Local cuisine I just head to the nearest Chinese market. Look for signs that are only in Chinese and no English and you’ll know it’s local, authentic and better value. The markets in Lam Tin and Tsuen Wan are good for this.

I love the Irish Pubs and especially Delaney’s Irish Pub in Tsim Sha Tusi which shows all the football and sports and has Guinness on tap and Irish food. Hong Kong Brew House in Lan Kwai Fong is perfect for good beer selection and US style food.

How did you find a place to live (e.g. where did you look)? What will you do differently the next time out?


Gumtree is always a good place to start but getting to know the locals is always my way and you’ll always find somewhere to live. I stayed in a few different places when I lived in Hong Kong, having a local girlfriend helped and I wouldn’t do anything differently. But my advice is definitely to meet the locals and make local friends.

Which specific websites, forums, or Facebook groups are worth joining? Which ones aren’t?

I worked for Internations in Hong Kong for a while and they are definitely worth meeting up with, there are also lots of Hong Kong Facebook groups as Facebook is permitted in Hong Kong. In mainland China it’s banned.

Are there many jobs available for nomads like yourself, or is it easy to find clients in the neighborhood?


Yes there are many jobs available. As I mentioned bar work is easy to come by on HK Island if you speak English. Teaching English is schools is also a popular job and there is always a shortage of staff.

What’s the vibe you get around locals? Do they see you as a potential partner or a threat?


Locals are fine with it – Hong Kong is a global city and they know that foreign investment brings money, wealth and happiness. The mainland Chinese are the bigger threat to Hong Kong locals, politically and economically. Sadly China has a huge foothold on the Kong and this has caused widespread street protests recently with Hong Kongers fully in support of local democracy and a belief in their own people with less intervention from China and no sell offs from the Hong Kong government.
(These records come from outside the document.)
Definition init_statement (istmt : nat * string) : M FirewallDatabase () :=
  wrapM ("failed to create schema (statement " +:+ itoa (Z.of_nat (S istmt.1)) +:+ "): ")
    (call "Exec" istmt.2 []) ≫= λ _, mret ().
Definition InitSchema : M FirewallDatabase () :=
  gets id ≫= λ db,
  if db_schemaInit db then mret ()
  else if negb (db_daemonService db) then fail (ErrorText "daemon service not available")
  else
    for_each (imap pair schema_statements) init_statement ≫= λ _,
    modify (set_schemaInit true).

Definition first_count (reply : Reply) : Z :=
  match rp_Values reply with v :: _ => as_int64 v | [] => 0 end.
Definition count (what unmarshal text : string) (args : list value) : M FirewallDatabase Z :=
  wrapM what (call "QueryRow" text args) ≫= λ result,
  lift (wrap unmarshal (Unmarshal_reply "values" result)) ≫= λ reply, mret (first_count reply).
Definition QueryStats : M FirewallDatabase StatsResult :=
  count "failed to query total logs: " "failed to unmarshal total count: "
    "SELECT COUNT(*) FROM firewall_logs" [] ≫= λ total,
  count "failed to query drops: " "failed to unmarshal drops count: "
    "SELECT COUNT(*) FROM firewall_logs WHERE action = ?" [VStr "DROP"] ≫= λ drops,
  mret {| sr_Total := total; sr_Accepts := wrap64 (total - drops); sr_Drops := drops |}.

Definition select_columns : string :=
  "SELECT timestamp, action, src_ip, dst_ip, protocol, src_port, dst_port FROM firewall_logs".
Definition query_rows (text : string) (args : list value) : M FirewallDatabase (list LogEntry) :=
  wrapM "failed to query logs: " (call "Query" text args) ≫= λ result,
  lift (wrap "failed to unmarshal logs: " (Unmarshal_reply "rows" result)) ≫= λ reply,
  mret (omap to_entry (rp_Rows reply)).
Definition logs_text (limit : Z) : string :=
  select_columns +:+ " ORDER BY id DESC LIMIT " +:+ itoa limit.
Definition QueryLogs (limit : Z) : M FirewallDatabase (list LogEntry) :=
  query_rows (logs_text limit) [].

(** The conditions in the order of the code: column and value. *)
Definition conditions (filter : FirewallLogQuery) : list (string * string) :=
  List.filter (λ c, negb (bool_decide (c.2 = "")))
    [("action", lq_Action filter); ("src_ip", lq_SrcIP filter); ("dst_ip", lq_DstIP filter);
     ("protocol", lq_Protocol filter); ("interface_in", lq_InterfaceIn filter);
     ("interface_out", lq_InterfaceOut filter)].
Definition filtered_text (filter : FirewallLogQuery) : string :=
  select_columns +:+ " WHERE 1=1" +:+
  join "" ((λ c, " AND " +:+ c.1 +:+ " = ?") <$> conditions filter) +:+
  " ORDER BY id DESC" +:+
  " LIMIT " +:+ itoa (if lq_Limit filter =? 0 then 20 else lq_Limit filter).
Definition QueryLogsFiltered (filter : FirewallLogQuery) : M FirewallDatabase (list LogEntry) :=
  query_rows (filtered_text filter) ((λ c, VStr c.2) <$> conditions filter).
What’s been the most difficult thing to get used to asa nomad in Hong Kong?

The ridiculous “umbrella culture” takes a while to get used to and at the start I just used to laugh. It rains for 2 minutes, Hong Kongers all brandish umbrellas like they’re ready for drowning. Same thing when the sun comes out – umbrellas come out. If I had a Hong Kong Dollar for the number of times I’ve avoided an unnecessary umbrella, I’d be a rich man! As a long term backpacker I’ve never owned, nor needed to own an umbrella.

Think you’ll miss it after you leave?


I’ve no plans to fully leave and in an ideal world, I’ll have a base in three continents. I still intend to spend a good chunk of my future in Hong Kong. When I’m not there I don’t miss it though, as I’m elsewhere and my love of travel is always greater than my love of stationary life.

Last, but most important question: where’s the best place to get a beer?

I prefer just to go to the local 7-11 store and grab a few tins as it’s just so cheap – you can drink them anywhere – on the streets, at home, in the markets etc. For local beer in bars, Hong Kong Brew House in Lan Kwai Fong has the local stuff and some Chinese beer plus foreign imports. For  a Guinness it’s got to be Delaney’s in Tsim Sha Tsui – best pint of the black stuff in Asia!

Jonny Blair is a Northern Irish long term traveller and backpacker. Over decade after leaving his home town behind, Jonny has visited over 100 countries across all 7 continents and has been writing almost daily posts on his travel blog since 2007. As well as working freelance, on a Chinese website and with his travel sponsors, Jonny has also been working on farms, in bars, in schools and in about 50 other jobs along the way. There is no “can’t” in Jonny’s dictionary.